But the decadent movement should be factored in. The opera doesn't exist in a vacuum. Wild's libretto is an integral part of it. It's not only about Strauss music.



Woodduck said:


> Richard Strauss, that conservative, businesslike, card-playing bourgeois gentilhomme who bragged about setting a knife and fork to music.


He was also someone who knew deeply Schopenhauer and Nietzsche. He wasn't some kind of genial primitive. Although he was often joking about himself.



Woodduck said:


> The slinky, silvery, shivery score of Salome makes perfectly clear what Strauss was interested in Wilde's play, and it sure as hell wasn't God.


Sorry, but you aren't able to see inside his head. What I see are parts of the libretto that explicitly speak about God. (In what sense, that's another question).



Woodduck said:


> The relationship between art, religion, sex, and morality occupied the minds of artists well before the decadent movement.


Sure thing.
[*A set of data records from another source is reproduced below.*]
(* ===== verification/Config.v ===== *)
(** * Configuration ([src/src/config.rs])

    The configuration records, the endpoint parser, and [validate].  The TOML
    decoder, the file system, DNS resolution and base64 are parameters. *)

From Stdlib Require Import Ascii.
From S2P Require Import Prelude Net Std.

(** ** Endpoints *)

Record PeerEndpoint := { host : string; port : u16; literal : option SocketAddr }.

Inductive PeerEndpointParseError := InvalidFormat | InvalidPort | InvalidDnsName.

#[export] Instance PeerEndpoint_eq_dec : EqDecision PeerEndpoint.
Proof. solve_decision. Defined.

(** [(host, port).to_socket_addrs()], a query of the operating system. *)
Class Resolver := { io_error : Type; io_not_found : string -> io_error;
                    to_socket_addrs : string -> u16 -> outcome io_error (list SocketAddr) }.

Definition resolve `{Resolver} (e : PeerEndpoint) : outcome io_error SocketAddr :=
  match literal e with
  | Some literal => Ok literal
  | None =>
      addresses ← to_socket_addrs (host e) (port e);
      match list_find is_ipv4 addresses with
      | Some (_, a) => Ok a
      | None => ok_or (io_not_found (host e)) (head addresses)
      end
  end.

Definition is_dns_name (e : PeerEndpoint) : bool :=
  match literal e with None => true | Some _ => false end.

(** [Display for PeerEndpoint]. *)
Definition display (e : PeerEndpoint) : string :=
  match literal e with
  | Some literal => of_chars (fmt_socket_addr literal)
  | None => of_chars (chars_of (host e) ++ ":"%char :: fmt_dec (port e))
  end.

(** [From<SocketAddr>]. *)
Definition endpoint_of (value : SocketAddr) : PeerEndpoint :=
  {| host := of_chars (fmt_ip (sa_ip value)); port := sa_port value; literal := Some value |}.

Definition valid_label (label : list ascii) : bool :=
  negb (length label =? 0)%nat && (length label <=? 63)%nat
  && negb (starts_with "-"%char label) && negb (ends_with "-"%char label)
  && forallb (fun c => is_ascii_alphanumeric c || bool_decide (c = "-"%char)) label.

Definition valid_dns_name (value : list ascii) : bool :=
  let value := default value (strip_suffix "."%char value) in
  negb (length value =? 0)%nat && (length value <=? 253)%nat
  && forallb valid_label (split "."%char value).

(** [FromStr for PeerEndpoint]. *)
Definition from_str (value : string) : outcome PeerEndpointParseError PeerEndpoint :=
  match parse_socket_addr (chars_of value) with
  | Some literal => Ok (endpoint_of literal)
  | None =>
      '(host, raw_port) ← ok_or InvalidFormat (rsplit_once ":"%char (chars_of value));
      if (length host =? 0)%nat || existsb (fun c => bool_decide (c = ":"%char)) host
         || negb (bool_decide (trim_chars host = host))
      then Err InvalidFormat else
      port ← ok_or InvalidPort (parse_uint U16_MAX raw_port);
      if negb (valid_dns_name host) then Err InvalidDnsName else
      Ok {| host := of_chars host; port := port; literal := None |}
  end.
I didn't say that decadence came first, that would be absurd, I only stressed that for the decadence movement these themes were very important.



Woodduck said:


> Wagner dealt with it - actually dealt with it in dramatic/emotional/musical terms, as opposed to using it as an excuse for a strip tease with a severed head - as early as Tannhauser. That opera begins with an orgy. It doesn't end with one.


You should forget about Wagner when you deal with Salome for a while...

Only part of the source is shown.